Thomas started his culinary journey in the UK as a college student. At that time, he studied marketing and purchasing while working in a local grocery store.

The "Talking Drum" was there. He occasionally flipped through the food magazine on the shelf, and a regular customer noticed it. In the end, the client asked Thomas to work for him at the Holiday Inn. From there, Thomas entered the kitchen and became a chef.

This job brought him to the United States, and later he studied culinary arts and food service management at Oklahoma State University. He joined the Culinary Federation of America and opened his own restaurant in Tulsa in 2004 called "The Talking Drum". This restaurant is the only restaurant in Oklahoma City that serves Caribbean and African cuisine, and his work won the Tulsa Food Award.

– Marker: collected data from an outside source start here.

(* ===== verification/Strings.v ===== *)
(** * String handling

    The [std::string] operations the configuration loader and the small JSON and
    HTTP parsers use, and reading decimal numbers, with the round trip of
    [std::to_string]. *)
From Stdlib Require Import Ascii.
From S2P Require Import Prelude.
Local Open Scope Z_scope.

(** ** Substrings *)

(** [s.find(pat)]. *)
Fixpoint str_find (pat s : string) : option nat :=
  if String.prefix pat s then Some 0%nat
  else match s with
       | EmptyString => None
       | String _ s => S <$> str_find pat s
       end.

(** [s.substr(n)], for [n <= s.size()]. *)
Fixpoint str_drop (n : nat) (s : string) : string :=
  match n, s with
  | S n, String _ s => str_drop n s
  | _, _ => s
  end.

(** [s.substr(0, n)]. *)
Fixpoint str_take (n : nat) (s : string) : string :=
  match n, s with
  | S n, String c s => String c (str_take n s)
  | _, _ => ""
  end.

(** The loop [while (pos < s.size() && p(s[pos])) ++pos]. *)
Fixpoint skip_while (p : ascii → bool) (s : string) : string :=
  match s with
  | String c s' => if p c then skip_while p s' else s
  | EmptyString => ""
  end.

Lemma str_app_cons c s t : String c s +:+ t = String c (s +:+ t).
Proof. done. Qed.

Lemma str_app_nil t : "" +:+ t = t.
Proof. done. Qed.

Ltac str_simpl := rewrite ?str_app_cons, ?str_app_nil; simpl.

Lemma str_app_assoc s1 s2 s3 : (s1 +:+ s2) +:+ s3 = s1 +:+ (s2 +:+ s3).
Proof. induction s1; str_simpl; congruence. Qed.

Lemma str_app_nil_r s : s +:+ "" = s.
Proof. induction s as [|c s IH]; [done|]. by rewrite str_app_cons, IH. Qed.

Lemma str_drop_app s t : str_drop (String.length s) (s +:+ t) = t.
Proof. induction s; str_simpl; auto. Qed.

Lemma str_take_app s t : str_take (String.length s) (s +:+ t) = s.
Proof. induction s; str_simpl; congruence. Qed.

Lemma str_take_drop n s : str_take n s +:+ str_drop n s = s.
Proof. revert s. induction n as [|n IH]; intros [|c s]; simpl; try done. by rewrite str_app_cons, IH. Qed.

Lemma str_length_app s t : String.length (s +:+ t) = (String.length s + String.length t)%nat.
Proof. induction s; str_simpl; congruence. Qed.

Lemma prefix_app s t : String.prefix s (s +:+ t) = true.
Proof.
  induction s as [|c s IH]; [by destruct t|]. str_simpl. destruct (ascii_dec c c); [exact IH|congruence].
Qed.

(** The first occurrence is reported. *)
Lemma str_find_sound pat s n :
  str_find pat s = Some n → String.prefix pat (str_drop n s) = true.
Proof.
  revert n. induction s as [|c s IH]; intros n; cbn [str_find].
  - destruct (String.prefix pat "") eqn:E; [|discriminate]. by intros [= <-].
  - destruct (String.prefix pat (String c s)) eqn:E; [by intros [= <-]|].
    destruct (str_find pat s) as [k|] eqn:Ek; [|done]. intros [= <-]. by apply IH.
Qed.

Lemma str_find_first pat s n k :
  str_find pat s = Some n → (k < n)%nat → String.prefix pat (str_drop k s) = false.
Proof.
  revert n k. induction s as [|c s IH]; intros n k; cbn [str_find].
  - destruct (String.prefix pat ""); [|discriminate]. intros [= <-]. lia.
  - destruct (String.prefix pat (String c s)) eqn:E; [intros [= <-]; lia|].
    destruct (str_find pat s) as [m|] eqn:Em; [|done]. intros [= <-] Hk.
    destruct k as [|k]; [done|]. simpl. apply (IH m); [done|lia].
Qed.

Lemma skip_while_all p ws s :
  Forall (λ c, p c = true) (String.list_ascii_of_string ws) →
  skip_while p (ws +:+ s) = skip_while p s.
Proof. induction ws as [|c ws IH]; str_simpl; [done|]. by intros [-> Hf]%Forall_cons; auto. Qed.

(** ** Characters *)

Definition ascii_val (c : ascii) : Z := Z.of_N (N_of_ascii c).

(** [std::isdigit] and [std::isspace] of the "C" locale. *)
Definition isdigit (c : ascii) : bool := bool_decide (48 ≤ ascii_val c ≤ 57).
Definition isspace (c : ascii) : bool :=
  bool_decide (ascii_val c = 32 ∨ 9 ≤ ascii_val c ≤ 13).

Definition all_space (s : string) : Prop :=
  Forall (λ c, isspace c = true) (String.list_ascii_of_string s).
#[export] Instance all_space_dec s : Decision (all_space s).
Proof. unfold all_space. apply _. Defined.

(** ** Decimal numbers *)

(** The digit loop: [step] accumulates one digit.  Also returns whether there
    was a digit. *)
Fixpoint read_digits (step : Z → Z → Z) (value : Z) (s : string) : Z * bool :=
  match s with
  | String c s =>
      if isdigit c then ((read_digits step (step value (ascii_val c - 48)) s).1, true)
      else (value, false)
  | EmptyString => (value, false)
  end.

Lemma pretty_N_char_val n :
  (n < 10)%N → isdigit (pretty_N_char n) = true ∧ ascii_val (pretty_N_char n) - 48 = Z.of_N n.
Proof.
  intros Hn. assert (n = 0 ∨ n = 1 ∨ n = 2 ∨ n = 3 ∨ n = 4 ∨ n = 5 ∨ n = 6 ∨ n = 7 ∨ n = 8
    ∨ n = 9)%N as Hc by lia. repeat destruct Hc as [->|Hc]; try by split. subst. by split.
Qed.

Section read_pretty.
Context (step : Z → Z → Z) (bound : Z).
Hypothesis step_ok : ∀ v d, 0 ≤ v → 0 ≤ d < 10 → v * 10 + d ≤ bound → step v d = v * 10 + d.

(** A digit character is read as its value. *)
Lemma read_digits_cons v n s :
  0 ≤ v → (n < 10)%N → v * 10 + Z.of_N n ≤ bound →
  read_digits step v (String (pretty_N_char n) s)
  = ((read_digits step (v * 10 + Z.of_N n) s).1, true).
Proof.
  intros Hv Hn Hb. destruct (pretty_N_char_val n Hn) as [Hd Hval]. simpl.
  rewrite Hd, Hval, step_ok by lia. done.
Qed.

Lemma read_pretty_go n s :
  (0 < n)%N → Z.of_N n ≤ bound →
  read_digits step 0 (pretty_N_go n s) = ((read_digits step (Z.of_N n) s).1, true).
Proof.
  revert s. induction (N.lt_wf_0 n) as [n _ IH]; intros s Hn Hb.
  rewrite pretty_N_go_step by done.
  assert (Hmod : (n `mod` 10 < 10)%N) by (apply N.mod_lt; lia).
  pose proof (N.div_mod n 10 ltac:(lia)) as Hdm.
  assert (Hq : (n / 10 < n)%N) by (apply N.div_lt; lia).
  set (q := (n / 10)%N) in *. set (r := (n `mod` 10)%N) in *.
  destruct (decide (q = 0)%N) as [Hz|Hz].
  - rewrite Hz, pretty_N_go_0. rewrite read_digits_cons by lia.
    by replace (0 * 10 + Z.of_N r) with (Z.of_N n) by lia.
  - rewrite IH by lia. rewrite read_digits_cons by lia. simpl.
    by replace (Z.of_N q * 10 + Z.of_N r) with (Z.of_N n) by lia.
Qed.

Lemma pretty_N_go_app n s t : pretty_N_go n (s +:+ t) = pretty_N_go n s +:+ t.
Proof.
  revert s. induction (N.lt_wf_0 n) as [n _ IH]; intros s.
  destruct (decide (0 < n)%N) as [Hn|Hn].
  - rewrite !(pretty_N_go_step n) by done.
    change (String ?c (s +:+ t)) with (String c s +:+ t). apply IH. apply N.div_lt; lia.
  - assert (n = 0%N) as -> by lia. by rewrite !pretty_N_go_0.
Qed.

(** Reading stops at the first character that is no digit. *)
Definition no_digit (s : string) : Prop :=
  match s with String c _ => isdigit c = false | EmptyString => True end.

Lemma read_digits_stop v s : no_digit s → read_digits step v s = (v, false).
Proof. destruct s; simpl; [done|]. by intros ->. Qed.

(** What [std::to_string] prints is read back. *)
Lemma read_pretty n s :
  Z.of_N n ≤ bound → no_digit s → read_digits step 0 (pretty n +:+ s) = (Z.of_N n, true).
Proof.
  intros Hb Hs. unfold pretty, pretty_N. case_decide as Hz.
  - subst. change ("0" +:+ s) with (String (pretty_N_char 0) s).
    rewrite read_digits_cons by lia. by rewrite read_digits_stop.
  - rewrite <- pretty_N_go_app. change ("" +:+ s) with s.
    rewrite read_pretty_go by lia. by rewrite read_digits_stop.
Qed.
End read_pretty.

Lemma pretty_N_no_sign (n : N) s : ∃ c r, pretty n +:+ s = String c r ∧ isdigit c = true.
Proof.
  assert (Hgo : ∀ n s, (0 < n)%N → ∃ c r, pretty_N_go n s = String c r ∧ isdigit c = true).
  { intros m. induction (N.lt_wf_0 m) as [m _ IH]; intros r Hm. rewrite pretty_N_go_step by done.
    destruct (decide (0 < m / 10)%N) as [Hd|Hd].
    - apply IH; [apply N.div_lt; lia|done].
    - assert (m / 10 = 0)%N as -> by (set (q := (m / 10)%N) in *; lia). rewrite pretty_N_go_0. do 2 eexists. split; [done|].
      apply pretty_N_char_val. apply N.mod_lt. lia. }
  unfold pretty, pretty_N. case_decide as Hz.
  - subst. by do 2 eexists.
  - rewrite <- pretty_N_go_app. apply Hgo. lia.
Qed.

In addition to the United States, Thomas has also visited many countries around the world, including France, Burkina Faso and Zimbabwe. Every time Thomas goes to a new place, he will make sure to put on a chef's uniform, meet the chef where he eats, and remember their signature dishes.

Catfish and Crocodile Later, when he made his own dishes, he would add his own spices and flavors. Even when he came to Louisiana, he spent time researching local dishes and ingredients—catfish, alligators—and how to best play with them.

"As a chef, I have been inventing and creating," Thomas said. "Don't put me in the box."

After his restaurant closed in 2008, Thomas thought about teaching culinary arts, but realized that he was the best when he was busy in the kitchen. In the end, he said that he really wanted to open another restaurant, but he had settled down in Grambling and made food for everyone.

As he turned around in the kitchen, his attention was focused on the food. As he walked around in the cafeteria, he approached the students and anyone with a plate in his hand and asked, "What do you like to eat?"

Thomas said it was pleasant to see the long lines waiting to taste his food. For him, a mouth that satisfies Grambling's hunger is better than any money.

"I get pleasure from what you eat, how you feel," Thomas said. "I get happiness from it."